Use the main menu again and navigate to Networking -> Load Balancers. Press the Create Load Balancer button to start the wizard. Configure your load balancer as shown below. It is important to select the public subnet because only public subnets can receive traffic from the internet gateway.

Press the Next button. Configure the next page in the wizard as shown. As you can see, we have reduced the default times for the health check and timeouts by 90%. We also added a URL path to a file that we will use to perform our health checks. We expect that file to contain the word SUCCESS and we expect to get an HTTP Status code of 200 everytime the health check is performed..

Note on the Response Body Regex: Do not include a formatted RegEx expression in this field (despite the name). Just put in some simple text. OCI will automatically take your simple text and use it in an internally generated RegEx when it performs the health check. If you supply an actual RegEx expression, it will fail.

Do Not check the Use SSL checkbox for our purposes. I’ve covered using SSL in another article. I’m not using it in this article for the sake of brevity. Press the Next button when you are ready.

Be sure to select the HTTP option and not the HTTPS option! The port will automatically default to 80 when you select HTTP. It’s fine to keep the default listener name. Press the Submit button when ready.

Our load balancer is now complete. It automatically created an empty backend set for us. A backend set is the set of servers across which it will load balance. We want it to be empty for now because will will fill it later using using a pool of instances.

Create Your Web Server

Our next step will be to create the web server that will act as our “template” for all of the servers that will be automatically created in our instance pool. From the main menu, select Compute -> Instances. Press the Create Instance button near the top to create the instance that will be our template.

I named my server WebServerTemplate but the name you choose is really not important. Just ensure that it is in the VCN you created earlier and is in the public subnet of the VCN. Most of the defaults should be fine. The only thing you need to do (other than set the name) is to ensure that the Assign a Public IP Address radio button is selected and to specify your public SSH key with the instance so you can connect to is via SSH later, when we configure the software load on the server. If you are unsure of how to create or specify your public SSH key, please refer to my article on getting started with OCI. Press the Create button when you are ready.

It will take a minute or so to fully provision your new compute instance. Wait until the large, colored box changes from amber to green. Once it turns green, your instance is ready to be used. You will also see the status name changes to Running.

Make a note of the public IP address for your compute instance. We will use it to open an SSH session with the instance and continue with the software installation. In the screenshot above you can see that my compute instance has a public IP address of 129.146.133.165. Directly underneath that you can see that the username is specified as opc. Using this information, we can SSH to the instance by opening a command console (aka a terminal window) and executing the command:

ssh opc@129.146.133.165

Installing Apache Web Server

To install the Apache software from within our SSH session simply execute the following command:

sudo yum install httpd -y

After that, we need to ensure that the server starts by default if the compute instance restarts. The following command will take care of that:

sudo systemctl enable httpd

Let’s also force the start of the Apache server with the following command:

sudo systemctl restart httpd

At this point, Apache is installed and running.

Installing PHP

This follows the standard process for installing PHP for Apache.

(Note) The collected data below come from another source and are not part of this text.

(* ===== verification/Prelude.v ===== *)
(** * perf-prof: a verification of its core

    perf-prof (src/) is a system profiler for Linux: it opens perf events,
    reads the records the kernel writes into shared ring buffers, brings the
    records of all buffers into the order of their times, filters them and
    computes with expressions over their fields, and hands them to profilers.
    This library models the parts that carry this path, in Rocq definitions that
    follow the C functions one by one, and proves what they promise.

    ** The program and the files that model it

    - Strings: [wildcard_match] of src/src/expr.c.  [Wildcard].
    - The binary heap of src/include/linux/min_heap.h, on byte offsets as in the
      code, and the same algorithm on indexes.  [MinHeap], and [MinHeapOps] for
      the operations that the ordering does not use.
    - The expression compiler of src/src/expr.c.  [ExprLex] is the lexer with
      the symbol table, [ExprComp] the precedence-climbing compiler, [ExprProg]
      the compilation from text to program, relocation, destruction and the
      loading of event data, [ExprVM] the virtual machine.  [ExprSpec] is the
      reference: spelling, grammar, types, code and value of expressions.
      [ExprLexProof], [ExprTerm], [ExprMono], [ExprParse], [ExprRunProof],
      [ExprSym], [ExprReloc] hold the lemmas, [ExprMain] and [ExprLoad] the
      theorems.
    - The BPF backend of src/src/expr.c, which turns a program into a kernel
      filter.  [Bpf] is the translator, [BpfIsa] the documented instructions as
      a class of machines; [BpfArith], [BpfProof], [BpfSim], [BpfFrag] hold the
      lemmas, [BpfMain] the theorem.
    - The reader of the ring buffers (src/lib/perf/mmap.c, the device loop of
      src/src/monitor.c).  [RingBuf] with the kernel as a class, [RingBufMain].
    - Sample records (src/src/convert.c, src/lib/perf/evsel.c): the table of the
      members of a record, the offsets of its fields, the data for the unwinder,
      the positions a device uses.  [SampleLayout] is the code, [Hweight] shows
      that its bit count counts bits, [SampleProof] what the table finds,
      [SampleAbi] the records the kernel writes, from uapi/linux/perf_event.h and
      not from the table, and that the table describes them, [SampleMain] the
      theorems.
    - Clocks (src/src/convert.c, src/include/linux/math64.h, the control page of
      src/lib/perf/mmap.c, pvclock.h).  [Clock], [ClockProof], [ClockMain].
    - The ordering of events (src/src/order.c) on top of the heap, the ring
      buffers and the clocks.  [Order] is the code, [OrderProof] the weakest
      preconditions of its handlers, [OrderInv] the invariant, [OrderPass] one
      pass, [OrderStart] the start and the end of a run, [OrderMain] the
      theorem; [OrderSetup] are sample sizes and watermarks, [OrderDev] the set-up
      and joining of devices and the registration of streams.
    - Sorted trees.  [Rbtree]: the red-black trees of src/lib/rbtree.c with their
      rotations, on a node and the path to its root.  [Rblist]: src/lib/rblist.c on
      them, the same on the list of the nodes from left to right, and the class
      [KeyOrder] of the comparisons that order nodes.
    - The pairing of events (src/src/multi-trace.c, the engine of multi-trace,
      kmemprof, syscalls, nested-trace and rundelay).  [MultiTrace] is the code,
      [MultiProof] the weakest preconditions, [MultiOps] the steps that both
      modes share, proved against the classes [EngineInv] and [HeldInv],
      [MultiInv] and [MultiSafe] the mode with a timeline, [MultiPlain] the mode
      without, [MultiPair] the pairs that are found.
    - The statistics of the profilers (src/src/latency_helpers.c,
      src/src/count_helpers.c).  [Latency], [Count].
    - Dates (src/src/localtime.c).  [Localtime].
    - The names of tasks (src/src/comm.c).  [Comm] is the service on two trees and a
      heap of nodes, with the map from pids to names that specifies it,
      [CommProof] the relation, over a map that also has the pid looked up last, and
      the theorem.
    - Memory leaks (src/src/kmemleak.c).  [KeyValue] is the table by call chain of
      src/src/stack_helpers.c, [Kmemleak] the profiler, [KmemleakProof] its
      specification by a map of the live allocations and the relation,
      [KmemleakMain] the ranges of lost events and the leaked bytes.

    - The devices of the profilers (src/src/monitor.c).  [ProfDev]: opening, clones,
      forwarding, the delivery of events, flushing, disabling, closing and the
      references, which call each other.  [ProfDevProof] is the invariant,
      [ProfDevLoop] the loops over sources and children, [ProfDevLevel] the calls on
      one device, [ProfDevOpen] what adds devices and links, [ProfDevMain] the runs.

    How they interact: the kernel writes records into the ring buffers
    ([RingBuf]); a device without ordering takes them with
    [perf_event_handle_mmap]; a device with ordering gives its buffers to
    [order_process], which keeps the head of each buffer in the heap
    ([MinHeap]), compares the times found at the positions of [SampleLayout],
    converts clocks with [Clock] and hands each record to its profiler.  The
    profilers that measure the time between two events give each record to
    [multi_trace_sample] ([MultiTrace]), which calls them with the pairs; what
    they measure goes into [latency_dist_input] ([Latency]).  [Kmemleak] takes the
    records in order and the ranges of lost events that the ordering knows.  The
    fields of a record are found with the member table ([SampleLayout]);
    filters and computed values are expressions ([ExprProg], [ExprVM]), or BPF
    programs made of them ([Bpf]).  The interfaces are classes: [StrictWeak] is
    what the heap asks of a comparison, [EventRing] and [EventStream] with their
    laws what the ordering asks of its sources, [EngineInv] what the steps of the
    pairing engine ask of its invariant, [KeyOrder] what the sorted trees ask of
    a comparison, [BpfMachine] what the backend
    asks of the kernel, [RingProducer] what the reader asks of it.

    ** Conventions

    A machine integer is a [Z] with the wrap-around written out ([uwrap],
    [swrap], below); bit operations are those of [Z].  Bytes are [Z]s, memory is
    a list or a function of them, a pointer is an index, an address or the
    remaining suffix of a text.  What C leaves undefined, a failed allocation or
    a NULL pointer is [None], [Fault] or an error value.  Stateful code is
    explicit state passing or a small monad ([Order.OM], [MultiTrace.MT], [let*]
    of [ExprLex]).
    Code outside src/ is a parameter: the kernel, the allocator, the C library
    functions of the virtual machine, the sizes libtraceevent knows.  A tree of
    rblist.c is the list of its nodes from left to right in [MultiTrace], [Latency],
    [Count] and [KeyValue], which [rblist_refines] justifies; [Comm] and [Kmemleak]
    work on the trees themselves.

    Loops that are not structural have fuel.  The theorems give the fuel and say
    that it is enough: a bound on the text for the compiler, the size of the
    pattern and the subject for [wildcard_match], the events that are left for
    the loops over a ring buffer, events plus sources for a run of the ordering,
    the nodes of the lists for the loops of the pairing engine, the nodes of a tree
    for the loops that empty it, the days for the years of a date, for the calls
    on devices any amount from some number on ([steps_to]),
    10001 passes for the control page (the bound in the code).

    ** What the theorems show

    - Expressions: for every text that spells expressions of the grammar, the
      compiled program computes their values ([expr_compile_run_correct]);
      compilation ends on every text, with a program, an error or one of four named
      faults; declared variables are bound; reference counts balance; [expr_load_data] and [expr_load_glo] read what was loaded.
    - BPF: the emitted filter computes the same value on every machine with the
      documented instructions ([expr_to_bpf_correct]).
    - Strings: [wildcard_match] decides the language of the pattern.
    - Heap: any operations together are those of a priority queue, for every
      element size.
    - Ring buffer: every record is delivered once, whole and in order while the
      kernel writes; reading and putting back is the identity; the range found
      in overwrite mode is exactly the whole records.
    - Sample records: the member table finds every field of every record of the
      ABI, fits its allocation, and agrees with the positions of the device.
    - Clocks: conversions other than to kvmclock round-trip up to one tick and keep
      the order; the
      control page is read consistently or an error is returned; converting an
      event changes its time only; the portable wide arithmetic is exact where its
      intermediate products fit.
    - Ordering: a run ends, hands over the samples of all sources in the order
      of their times over any sequence of runs, and loses or duplicates none;
      the size of a sample is enough for every record but for the fields it leaves
      out, which are named; watermarks stay in a buffer whose size times 100 fits 32
      bits; the set-up of devices that sample the time, with memory for the arrays of
      their buffers, loses no source and the heap has room for all.
    - Sorted trees: any calls of rblist.c return and free what the same calls on a
      sorted list do, on a tree that stays red-black and of logarithmic height
      ([rblist_refines]).
    - Pairs: whatever the samples and losses, in both modes no freed event is
      used, the events that are kept are those that wait or may be needed, the
      statistics are right and the flush frees all; the pairs are exactly those
      of a specification without trees and memory, the same in both modes; the
      reported earliest time is never too late ([minevtime_bound]).
    - Statistics: after any operations, with allocations failing, the nodes hold
      the statistics of their inputs; the sorted print shows each of them once
      and in order; the arrays of counts are never left.
    - Dates: the fields are those of the Gregorian calendar.
    - Devices that nobody uses and that do not order their events: along any run every
      operation returns and uses no freed device ([devices_safe]); each device has one
      reference between the operations, limits are respected, closing frees the device
      ([close_frees]).
    - Names of tasks: with no use of a freed node and no leak, the service is a map
      from pids to names, but for the stale name of a flushed pid that is looked up
      twice in a row ([comm_refines]).
    - Memory leaks: every report goes through exactly the allocations that were not
      freed ([kmemleak_refines]); events inside a loss are dropped and nothing is
      matched across one ([kmemleak_losses]); the leaked bytes are the sums by call
      chain ([leaked_bytes_correct]).

    Divergences found on the way are examples next to the theorems
    ([folded_load_is_a_jump_target], [widening_cast_reads_neighbour],
    [kvmclock_back_is_off], [cache_id_is_stream_id], [stack_user_not_counted],
    [contexts_not_counted], [hw_idx_not_counted], [watermark_overflow],
    [source_not_counted], [cached_name_not_flushed], [node_without_memory],
    [target_limit_fault] and others).

    ** Not modelled

    The set-up of perf events, epoll, signals and option parsing (src/src/monitor.c
    and the profilers' own option tables): system calls.  The users of a device
    ([dev_users], [prof_dev_use]), by which a tracepoint list keeps the profilers that
    are its event sources until its own device is freed and ptrace the devices of a
    workload, the ordered branch of [perf_event_handle_mmap] in the model of the
    devices (the ordering itself is [Order]), and what the callbacks of a profiler do
    to devices.  The
    profilers whose work is printing or calls of other libraries (SQLite,
    CPython, libtraceevent, libbpf, elfutils): src/src/sql.c, src/src/python.c,
    src/src/tep.c, and all of src/src/stack_helpers.c but its table by call chain.
    Vendored code (src/src/sqlite, src/lib/bpf, src/lib/traceevent).  The
    t-digest of src/lib/tdigest.c (floating point numbers) is a parameter of
    [Latency].  The details and the help that multi-trace prints.  Memory barriers and concurrent access to
    the ring buffer beyond the states the kernel may leave it in. *)

From Stdlib Require Export ZArith Lia.
From stdpp Require Export base list gmap strings option numbers.
#[export] Set Default Goal Selector "!".
Open Scope Z_scope.

(** ** Machine integers

    A C object of width [w] is kept as a [Z].  [uwrap w] and [swrap w] are the
    conversions to the unsigned and to the (two's complement) signed type. *)
Definition uwrap (w z : Z) : Z := z mod 2 ^ w.
Definition swrap (w z : Z) : Z := (z + 2 ^ (w - 1)) mod 2 ^ w - 2 ^ (w - 1).

Abbreviation u8 := (uwrap 8).
Abbreviation u16 := (uwrap 16).
Abbreviation u32 := (uwrap 32).
Abbreviation u64 := (uwrap 64).
Abbreviation s8 := (swrap 8).
Abbreviation s16 := (swrap 16).
Abbreviation s32 := (swrap 32).
Abbreviation s64 := (swrap 64).

(** [b2z] is C's [int] value of a comparison. *)
Definition b2z (b : bool) : Z := if b then 1 else 0.

Definition in_u (w z : Z) : Prop := 0 <= z < 2 ^ w.
Definition in_s (w z : Z) : Prop := - 2 ^ (w - 1) <= z < 2 ^ (w - 1).

Create HintDb machint.
Create Rewrite HintDb machint.

Section MachInt.
Context (w : Z) (Hw : 0 < w).

Lemma pow2_pos : 0 < 2 ^ w.
Proof using Hw. apply Z.pow_pos_nonneg; lia. Qed.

sudo yum install https://dl.fedoraproject.org/pub/epel/epel-release-latest-7.noarch.rpmsudo yum install http://rpms.remirepo.net/enterprise/remi-release-7.rpmsudo yum install yum-utilssudo yum-config-manager --enable remi-php73sudo yum install php php-mcrypt php-cli php-gd php-curl php-mysql php-ldap php-zip php-fileinfo

Be advised that many of these commands will require your acceptance by typing in a y in the terminal. Now you can check the version of PHP that has been installed from the command line:

php -v

Which should show you the following (though your specific version numbers may be different):

Now that PHP is installed, we need to restart our APache server to correctly serve up PHP files. Execute the following command to restart Apache:

sudo systemctl restart httpd

Installing stress

Stress is a utility for increasing the level of stress on a system. We will use it to increase the CPU load later on in this article so we can see the auto-scaling of web servers in action. Installing stress on the compute instance is a breeze. Simply execute the following command:

sudo yum install stress

Press the y key when prompted to agree to the installation.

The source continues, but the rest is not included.